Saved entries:
(** ** Reservation store *)

Record InMemoryReservationStore := MkReservationStore {
  res_inner : gmap (CartId * string) ReservationRecord }.

Definition mem_reserve (t : Clock) (c : CartId) (sku : string) (quantity ttl : Z)
  : ST InMemoryReservationStore StoreError unit := fun s =>
  let ttl := (ttl / 1000000000 * 1000000000)%Z in
  (Ok tt, MkReservationStore
            (<[(c, sku) := MkReservation c sku quantity Reserved (instant_ns t + ttl)]>
               (res_inner s))).

(** [for record in values_mut().filter(|r| r.cart_id == cart_id) { record.state = st }]. *)
Definition mark_cart (c : CartId) (st : ReservationState) (r : ReservationRecord)
  : ReservationRecord :=
  if bool_decide (rr_cart_id r = c) then rr_set_state st r else r.

Definition mem_finalize_cart (c : CartId) : ST InMemoryReservationStore StoreError unit :=
  fun s => (Ok tt, MkReservationStore (mark_cart c Finalized <$> res_inner s)).

Definition mem_release_cart (c : CartId) : ST InMemoryReservationStore StoreError unit :=
  fun s => (Ok tt, MkReservationStore (mark_cart c Released <$> res_inner s)).

Definition lease_expired (t : Clock) (r : ReservationRecord) : bool :=
  bool_decide (rr_state r = Reserved) && (rr_lease_until r <=? instant_ns t)%Z.

Definition mem_sweep_expired (t : Clock) : ST InMemoryReservationStore StoreError nat := fun s =>
  (Ok (length (List.filter (lease_expired t) (values (res_inner s)))),
   MkReservationStore
     ((fun r => if lease_expired t r then rr_set_state Expired r else r) <$> res_inner s)).

Definition mem_by_cart (c : CartId) (s : InMemoryReservationStore) : list ReservationRecord :=
  List.filter (fun r => bool_decide (rr_cart_id r = c)) (values (res_inner s)).

#[export] Instance mem_reservation_store : ReservationStore InMemoryReservationStore := {
  reserve := mem_reserve;
  finalize_cart := mem_finalize_cart;
  release_cart := mem_release_cart;
  sweep_expired := mem_sweep_expired;
  by_cart _ := mem_by_cart
}.

(** ** Outbox, inbox and dead letters *)

Record Outbox := MkOutbox { ob_inner : list OutboxMessage }.

Definition mem_enqueue (m : OutboxMessage) : ST Outbox StoreError unit := fun s =>
  (Ok tt, MkOutbox (ob_inner s ++ [m])).

Definition mem_dequeue : ST Outbox StoreError (option OutboxMessage) := fun s =>
  match ob_inner s with
  | [] => (Ok None, s)
  | m :: q => (Ok (Some m), MkOutbox q)
  end.

(** [claim], [ack] and [release] are the trait's default bodies. *)
#[export] Instance mem_outbox_store : OutboxStore Outbox := {
  enqueue := mem_enqueue;
  dequeue := mem_dequeue;
  outbox_len s := length (ob_inner s);
  outbox_claim := mem_dequeue;
  outbox_ack := default_ack;
  outbox_release := mem_enqueue
}.

Record InboxDedupe := MkInbox { ib_seen : gset string }.

Definition mem_accept_once (message_id : string) : ST InboxDedupe StoreError bool := fun s =>
  (Ok (bool_decide (message_id ∉ ib_seen s)), MkInbox ({[message_id]} ∪ ib_seen s)).

#[export] Instance mem_inbox_store : InboxStore InboxDedupe := {
  accept_once := mem_accept_once }.

Record DeadLetter := MkDeadLetter { dl_records : gmap string OutboxMessage }.

Definition mem_dl_put (m : OutboxMessage) : ST DeadLetter StoreError unit := fun s =>
  (Ok tt, MkDeadLetter (<[om_id m := m]> (dl_records s))).

Definition mem_dl_take (id : string) : ST DeadLetter StoreError (option OutboxMessage) := fun s =>
  (Ok (dl_records s !! id), MkDeadLetter (delete id (dl_records s))).

#[export] Instance mem_dead_letter_store : DeadLetterStore DeadLetter := {
  dl_put := mem_dl_put;
  dl_len s := size (dl_records s);
  dl_list s := values (dl_records s);
  dl_take := mem_dl_take
}.

(** ** Orders *)

Record InMemoryOrderStore := MkOrderStore { order_records : gmap string OrderRecord }.

Definition mem_order_put (o : OrderRecord) : ST InMemoryOrderStore StoreError unit := fun s =>
  (Ok tt, MkOrderStore (<[or_order_id o := o]> (order_records s))).

(** [orders.sort_by_key(|order| Reverse(order.created_at))]: most recent first. *)
Definition newer (a b : OrderRecord) : Prop := (or_created_at b <= or_created_at a)%Z.

#[export] Instance newer_dec a b : Decision (newer a b) := Z.le_dec _ _.

Definition orders_of (tenant_id : string) (records : gmap string OrderRecord)
  : list OrderRecord :=
  merge_sort newer
    (List.filter (fun r => String.eqb (or_tenant_id r) tenant_id) (values records)).

Definition mem_list_by_tenant (tenant_id : string) (s : InMemoryOrderStore) : list OrderRecord :=
  orders_of tenant_id (order_records s).

Definition mem_order_update (f : OrderRecord -> OrderRecord) (order_id : string)
  : ST InMemoryOrderStore StoreError (option OrderRecord) := fun s =>
  match order_records s !! order_id with
  | Some r => (Ok (Some (f r)), MkOrderStore (<[order_id := f r]> (order_records s)))
  | None => (Ok None, s)
  end.

(** [record.events.push(event)], [record.adjustments.push(adjustment)] and
    [record.status = status]. *)
Definition push_event (e : OrderEvent) (r : OrderRecord) : OrderRecord :=
  MkOrder (or_order_id r) (or_tenant_id r) (or_transaction_id r) (or_checkout_id r)
    (or_status r) (or_currency r) (or_permalink_url r) (or_line_items r) (or_totals r)
    (or_events r ++ [e]) (or_adjustments r) (or_created_at r).

Definition push_adjustment (a : OrderAdjustment) (r : OrderRecord) : OrderRecord :=
  MkOrder (or_order_id r) (or_tenant_id r) (or_transaction_id r) (or_checkout_id r)
    (or_status r) (or_currency r) (or_permalink_url r) (or_line_items r) (or_totals r)
    (or_events r) (or_adjustments r ++ [a]) (or_created_at r).

Definition with_status (st : OrderStatus) (r : OrderRecord) : OrderRecord :=
  MkOrder (or_order_id r) (or_tenant_id r) (or_transaction_id r) (or_checkout_id r)
    st (or_currency r) (or_permalink_url r) (or_line_items r) (or_totals r)
    (or_events r) (or_adjustments r) (or_created_at r).

Definition mem_append_event (order_id : string) (e : OrderEvent) :=
  mem_order_update (push_event e) order_id.

Definition mem_add_adjustment (order_id : string) (a : OrderAdjustment) :=
  mem_order_update (push_adjustment a) order_id.

Definition mem_update_status (order_id : string) (st : OrderStatus) :=
  mem_order_update (with_status st) order_id.

#[export] Instance mem_order_store : OrderStore InMemoryOrderStore := {
  order_put := mem_order_put;
  order_get id s := order_records s !! id;
  order_list_by_tenant t s := Ok (mem_list_by_tenant t s);
  append_event := mem_append_event;
  add_adjustment := mem_add_adjustment;
  update_status := mem_update_status
}.

(** ** Payment states, mandates and webhooks *)

Record InMemoryPaymentStateStore := MkPayStore { pay_inner : gmap string PaymentState }.

#[export] Instance mem_payment_state_store : PaymentStateStore InMemoryPaymentStateStore := {
  pay_put txn st s := MkPayStore (<[txn := st]> (pay_inner s));
  pay_get txn s := pay_inner s !! txn
}.

Record InMemoryMandateDedupeStore := MkMandateStore { md_seen : gmap string Z }.

(** [guard.retain(|_, expiry| *expiry > now)]. *)
Definition live_mandates (t : Clock) (m : gmap string Z) : gmap string Z :=
  filter (fun kv : string * Z => (timestamp t < kv.2)%Z) m.

Definition mem_record_mandate (t : Clock) (mandate_id : string) (expires_at : Z)
  : ST InMemoryMandateDedupeStore StoreError bool := fun s =>
  let live := live_mandates t (md_seen s) in
  match live !! mandate_id with
  | Some _ => (Ok false, MkMandateStore live)
  | None => (Ok true, MkMandateStore (<[mandate_id := expires_at]> live))
  end.

#[export] Instance mem_mandate_store : MandateDedupeStore InMemoryMandateDedupeStore := {
  record_mandate := mem_record_mandate }.

Record InMemoryWebhookStore := MkWebhookStore { wh_records : gmap string WebhookRegistration }.

Definition subscribes (tenant_id topic : string) (r : WebhookRegistration) : bool :=
  wh_active r && String.eqb (wh_tenant_id r) tenant_id
  && is_none_or (wh_event_filter r) (fun f => str_contains f topic).

Definition mem_register (r : WebhookRegistration) : ST InMemoryWebhookStore StoreError unit :=
  fun s => (Ok tt, MkWebhookStore (<[wh_id r := r]> (wh_records s))).

Definition mem_unregister (id : string) : ST InMemoryWebhookStore StoreError bool := fun s =>
  (Ok (is_some (wh_records s !! id)), MkWebhookStore (delete id (wh_records s))).

#[export] Instance mem_webhook_store : WebhookStore InMemoryWebhookStore := {
  wh_register := mem_register;
  wh_unregister := mem_unregister;
  wh_list_by_tenant t s :=
    Ok (List.filter (fun r => String.eqb (wh_tenant_id r) t) (values (wh_records s)));
  wh_get id s := Ok (wh_records s !! id);
  list_active_for_topic t topic s :=
    Ok (List.filter (subscribes t topic) (values (wh_records s)))
}.

#[export] Instance memory_backend : Backend := {
  EventS := InMemoryEventStore; IdemS := InMemoryIdempotencyStore;
  CommitS := InMemoryCommitStore; ReserveS := InMemoryReservationStore;
  OutboxS := Outbox; InboxS := InboxDedupe; DeadS := DeadLetter;
  OrderS := InMemoryOrderStore; PayS := InMemoryPaymentStateStore;
  MandateS := InMemoryMandateDedupeStore; WebhookS := InMemoryWebhookStore
}.

(** ** The laws *)

#[export] Instance mem_event_laws : EventStoreLaws InMemoryEventStore.
Proof.
  refine {| es_events c s := unwrap_or (cart_events s !! c) [] |}.
  all: intros; cbn; rewrite ?lookup_insert; repeat case_decide; simplify_eq; done.
Defined.

#[export] Instance mem_idem_laws :
  IdempotencyStoreLaws InMemoryIdempotencyStore (fun _ => True).
Proof.
  refine {| idem_lookup k s := idem_inner s !! k |}.
  - intros k s st _ H. cbn. unfold mem_claim. by rewrite H.
  - intros k s r s' _ H. cbn. unfold mem_claim. rewrite H. intros [= <- <-].
    split; [by left|]. intros k' _. cbn. rewrite lookup_insert.
    repeat case_decide; simplify_eq; done.
  - intros; cbn. rewrite lookup_insert. repeat case_decide; simplify_eq; done.
  - intros k k' s _ _. cbn. unfold mem_release. destruct (decide (k' = k)) as [->|Hne].
    + by destruct (idem_inner s !! k) as [[]|] eqn:Hk; cbn; rewrite ?lookup_delete_eq, ?Hk.
    + destruct (idem_inner s !! k) as [[]|]; cbn; rewrite ?lookup_delete_ne by done;
        by destruct (idem_inner s !! k') as [[]|].
Defined.

Lemma mark_cart_state c st c' (r : ReservationRecord) :
  rr_cart_id r = c' ->
  rr_cart_id (mark_cart c st r) = c'
  /\ rr_quantity (mark_cart c st r) = rr_quantity r
  /\ rr_state (mark_cart c st r) = if decide (c' = c) then st else rr_state r.
Proof. intros <-. unfold mark_cart. case_bool_decide; case_decide; done. Qed.

(** The state of a reservation filed under its own cart. *)
Definition mem_rs_state (c : CartId) (sku : string) (s : InMemoryReservationStore)
  : option (Z * ReservationState) :=
  match res_inner s !! (c, sku) with
  | Some r => if decide (rr_cart_id r = c) then Some (rr_quantity r, rr_state r) else None
  | None => None
  end.

Lemma mem_rs_mark c st s c' sku :
  mem_rs_state c' sku (MkReservationStore (mark_cart c st <$> res_inner s))
  = if decide (c' = c) then prod_map id (fun _ => st) <$> mem_rs_state c' sku s
    else mem_rs_state c' sku s.
Proof.
  unfold mem_rs_state. cbn. rewrite lookup_fmap.
  destruct (res_inner s !! (c', sku)) as [r|]; cbn; [|by case_decide].
  destruct (decide (rr_cart_id r = c')) as [Hr|Hr].
  - destruct (mark_cart_state c st c' r Hr) as (-> & -> & ->).
    rewrite decide_True by done. by case_decide.
  - rewrite decide_False; [by case_decide|].
    unfold mark_cart. by case_bool_decide.
Qed.

#[export] Instance mem_reservation_laws : ReservationStoreLaws InMemoryReservationStore.
Proof.
  refine {| rs_state := mem_rs_state |}.
  - intros. unfold mem_rs_state. cbn. rewrite lookup_insert.
    repeat case_decide; simplify_eq/=; naive_solver.
  - intros. apply mem_rs_mark.
  - intros. apply mem_rs_mark.
Defined.

#[export] Instance mem_outbox_laws : OutboxStoreLaws Outbox.
Proof.
  refine {| ob_queue := ob_inner |}.
  - done.
  - done.
  - intros s H. cbn. unfold mem_dequeue. by rewrite H.
  - intros m q s H. cbn. unfold mem_dequeue. rewrite H. cbn. auto.
  - done.
  - done.
Defined.

#[export] Instance mem_dead_letter_laws : DeadLetterStoreLaws DeadLetter.
Proof.
  refine {| dl_lookup id s := dl_records s !! id |}.
  - intros; cbn. rewrite lookup_insert. repeat case_decide; by simplify_eq.
  - intros; cbn. rewrite lookup_delete. repeat case_decide; by simplify_eq.
  - intros; cbn. by left.
Defined.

WHAT THE TASK ASKS — Which lines above run from the one containing "InMemoryMandateDedupeStore StoreError bool := fun s =>" down to the one containing "Definition mem_unregister (id"? Repeat exactly those, both ends included, and nothing else.

EXPECTED ANSWER —
  : ST InMemoryMandateDedupeStore StoreError bool := fun s =>
  let live := live_mandates t (md_seen s) in
  match live !! mandate_id with
  | Some _ => (Ok false, MkMandateStore live)
  | None => (Ok true, MkMandateStore (<[mandate_id := expires_at]> live))
  end.

#[export] Instance mem_mandate_store : MandateDedupeStore InMemoryMandateDedupeStore := {
  record_mandate := mem_record_mandate }.

Record InMemoryWebhookStore := MkWebhookStore { wh_records : gmap string WebhookRegistration }.

Definition subscribes (tenant_id topic : string) (r : WebhookRegistration) : bool :=
  wh_active r && String.eqb (wh_tenant_id r) tenant_id
  && is_none_or (wh_event_filter r) (fun f => str_contains f topic).

Definition mem_register (r : WebhookRegistration) : ST InMemoryWebhookStore StoreError unit :=
  fun s => (Ok tt, MkWebhookStore (<[wh_id r := r]> (wh_records s))).

Definition mem_unregister (id : string) : ST InMemoryWebhookStore StoreError bool := fun s =>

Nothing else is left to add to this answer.